A windmill
may have existed in what is now Windmill Hill as early as
Elizabethan times, when a survey of the Castle estate mentions "Wyndmylhyll".
In 1769, the windmill was tenanted by one John Edwards, and the
mill is on Yeakell and Gardner's map of 1783. In 1814 the old mill was
pulled down and "an immense post mill with an enormous
tailpole" was erected on the same site.
The Windmill before restoration
Steam power was installed in 1894, but steam working ceased in
1913. (See Richard and Richard McDermott, The Standing
Windmills of East Sussex [Betford Publications, n.d.],
61.) There is a Windmill Hill Windmill Trust
and a preservation society, the Friends of the Windmill Hill
Windmill. To
see the Trust's website, CLICK HERE.
In December 2001, the Heritage Lottery Fund contributed £577,000
towards the restoration. "The
windmill has now been dismantled and taken to the millwrights' for
repair. Photographs of the roof coming off are now on the
website." To see
ukvillages.co.uk's webpage on the Windmill Hill Windmill,
CLICK
HERE
The School House in Windmill Hill appears
originally to have been built in the early Seventeenth Century as a
farmhouse. It was purchased in 1766 by Edward Allfree, who founded
there a school which had the distinction of being the
first co-educational boarding school in Britain -
pre-dating by some 125 years the founding of Bedales which currently
lays claim to that title.
Allfree had previously been a
surveyor and draughtsman, and these subjects took a prominent place
in the boys' curriculum. His wife Elizabeth taught the girls
needlework, music and French. The experiment proved an immediate
success, and over 40 children were registered at any given time as
boarders, along with many local day pupils. The school was renowned
for its extravagant balls, intended as
recruitment drives, and for its excellent food,
which earned it the title of "Gluttony Hall". In 1777,
fees for girls were 13 guineas - "tea and sugar included"

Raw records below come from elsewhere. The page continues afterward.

Lemma ssd_advance_nand_cell s h ncmd :
  ssd_ok s -> latency_ok (sp s) -> cell_ok s (nc_ppa ncmd) -> hw_ok h -> cmd_in_range s ncmd ->
  exists t s' h', ssd_advance_nand s h ncmd = Ok (t, s', h') /\
    ssd_ok s' /\ nand_equiv s s' /\ hw_ok h' /\ hw_frame h h' /\ u64_ok t.
Proof.
  intros Hs Ht (cell & Hce & Hcell) Hh [Hc Hl Hcmd Hst]. unfold ssd_advance_nand.
  assert (Hst' : exists t0 h0, (if nc_stime ncmd =? 0 then (cpu_clock (hw_clk h), set_clk h (S (hw_clk h)))
      else (nc_stime ncmd, h)) = (t0, h0) /\ u64_ok t0 /\ hw_ok h0 /\ hw_frame h h0).
  { destruct (nc_stime ncmd =? 0); eexists _, _; (split; [done|]); repeat split; try apply Hst; try apply Hh;
      apply (clock_range (hw_clk h)). }
  destruct Hst' as (t0 & h0 & -> & Ht0 & Hh0 & Hfr0).
  destruct (nc_ppa ncmd =? UNMAPPED_PPA); [by exists t0, s, h0|].
  pose proof Hs as [Hp Htm]. destruct (Hp _ Hc) as (m & (ch & Hch & ->)%fmap_Some & Hm).
  destruct (Htm _ _ Hc Hl) as (lt & (lun & Hlun & ->)%fmap_Some & Hlt).
  rewrite (get_lun_at _ _ _ Hlun), (get_ch_at _ _ _ Hch). cbn [obind].
  rewrite Hce. cbn [obind].
  set (t1 := Z.max (nl_next_lun_avail_time lun) t0).
  assert (Ht1 : u64_ok t1) by (unfold u64_ok in *; lia).
  destruct Ht as [H4k Hrd Hmx].
  destruct Hcmd as [[-> Hx]|[->|[->| ->]]]; cbn [Z.eqb NAND_READ NAND_WRITE NAND_ERASE NAND_NOP Pos.eqb].
  - destruct (nthZ_in_range (pg_4kb_rd_lat (sp s)) cell) as [x1 Hx1]; [lia|].
    destruct (nthZ_in_range (pg_rd_lat (sp s)) cell) as [x2 Hx2]; [lia|].
    rewrite Hx1, Hx2. assert (Hif : (if nc_xfer_size ncmd =? 4096 then Ok x1 else Ok x2) =
      Ok (if nc_xfer_size ncmd =? 4096 then x1 else x2)) by (by destruct (_ =? 4096)).
    rewrite Hif. cbn [obind]. set (fuel := Z.to_nat _).
    destruct (read_xfer_spec fuel (sp s) (nc_interleave_pci_dma ncmd) (sc_perf_model ch) h0
      (u64 (t1 + (if nc_xfer_size ncmd =? 4096 then x1 else x2))) (nc_xfer_size ncmd) None)
      as (m' & h' & ta & tb & -> & Hm' & Hh' & Hfr' & Hta & Htb); try done; try lia.
    { apply u64_range. }
    { unfold u64_ok. lia. }
    { unfold fuel. assert (0 <= nc_xfer_size ncmd / max_ch_xfer_size (sp s)) by (apply Z.div_pos; lia).
      rewrite Z2Nat.id by lia. pose proof (Z.mul_succ_div_gt (nc_xfer_size ncmd) (max_ch_xfer_size (sp s)) Hmx). lia. }
    cbn [obind of_option].
    destruct (advance_finish s (nc_ppa ncmd) m' ta Hs Hm' Hta Hc Hl) as (s1 & s2 & -> & E & Hs2 & Heq).
    cbn [obind]. rewrite E. cbn [obind]. exists tb, s2, h'. repeat (split; [done|]). split; [|done].
    by etransitivity.
  - destruct (chmodel_request_spec (hw_clk h0) (sc_perf_model ch) t1 (nc_xfer_size ncmd) Hm Ht1)
      as (te & m' & -> & Hm' & Hte). cbn [obind].
    destruct (advance_finish s (nc_ppa ncmd) m' (u64 (te + pg_wr_lat (sp s))) Hs Hm' (u64_range _) Hc Hl)
      as (s1 & s2 & -> & E & Hs2 & Heq). cbn [obind]. rewrite E. cbn [obind].
    eexists _, s2, _. split; [done|]. repeat (split; [done|]). apply u64_range.
  - destruct (advance_finish s (nc_ppa ncmd) (sc_perf_model ch) (u64 (t1 + blk_er_lat (sp s))) Hs Hm (u64_range _) Hc Hl)
      as (s1 & s2 & -> & E & Hs2 & Heq). cbn [obind]. rewrite E. cbn [obind].
    eexists _, s2, _. split; [done|]. repeat (split; [done|]). apply u64_range.
  - destruct (advance_finish s (nc_ppa ncmd) (sc_perf_model ch) t1 Hs Hm Ht1 Hc Hl)
      as (s1 & s2 & -> & E & Hs2 & Heq). cbn [obind]. rewrite E. cbn [obind].
    eexists _, s2, _. split; [done|]. repeat (split; [done|]). done.
Qed.

Lemma ssd_advance_nand_spec s h ncmd :
  ssd_ok s -> timing_ok (sp s) -> hw_ok h -> cmd_in_range s ncmd ->
  exists t s' h', ssd_advance_nand s h ncmd = Ok (t, s', h') /\
    ssd_ok s' /\ nand_equiv s s' /\ hw_ok h' /\ hw_frame h h' /\ u64_ok t.
Proof.
  intros Hs Ht Hh Hc. apply ssd_advance_nand_cell; [done|by apply timing_latency|by apply get_cell_spec|done|done].
Qed.

Lemma ssd_next_idle_time_Ok s h :
  ssd_ok s -> exists t, ssd_next_idle_time s h = Ok (t, set_clk h (S (hw_clk h))).
Proof.
  intros [Hp Ht]. unfold ssd_next_idle_time.
  destruct (decide (0 <= nchs (sp s))) as [Hn|Hn]; [|rewrite forO_empty by lia; by eexists].
  destruct (forO_ind (fun (_ _ : Z) => True) 0 (nchs (sp s)) (cpu_clock (hw_clk h))
    (fun latest i => let* ch := nthZ (ssd_chs s) i in
      forO 0 (luns_per_ch (sp s)) latest (fun latest j =>
        let* lun := nthZ (sc_lun ch) j in Ok (Z.max latest (nl_next_lun_avail_time lun))))) as (t & -> & _).
  - done.
  - done.
  - intros i t Hi _. destruct (Hp i Hi) as (m & (ch & Hch & _)%fmap_Some & _).
    pose proof Hch as Hch'. apply nthO_nthZ in Hch'. rewrite Hch'. cbn [obind].
    destruct (decide (0 <= luns_per_ch (sp s))) as [Hl|Hl]; [|rewrite forO_empty by lia; by eexists].
    destruct (forO_ind (fun (_ _ : Z) => True) 0 (luns_per_ch (sp s)) t (fun latest j =>
        let* lun := nthZ (sc_lun ch) j in Ok (Z.max latest (nl_next_lun_avail_time lun)))) as (t' & -> & _); [done|done| |by eexists].
    intros j t' Hj _. destruct (Ht i j Hi Hj) as (x & (lun & Hlun & _)%fmap_Some & _).
    unfold lun_at in Hlun. rewrite Hch in Hlun. simpl in Hlun. apply nthO_nthZ in Hlun. rewrite Hlun. by eexists.
  - cbn [obind]. by eexists.
Qed.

- while boys paid 16 guineas, which included special tuition for
university entrance.
The school flourished into the 1850s under
the direction of Allfree's eldest son. Afterwards it passed
through a succession of hands until competition from the free
local church schools led to its closure at about the
time of the First World War. The Allfree dynasty continued
for many years elsewhere, however, as five of Edward Allfree's 14
children went on to found schools in their own right.
Little physical evidence remains now of the
school's activities, but in the County Records Office at Lewes there
survives an exercise book which bears witness to the excellent
standards of draughtsmanship practised by the boys under Allfree's
tutelage.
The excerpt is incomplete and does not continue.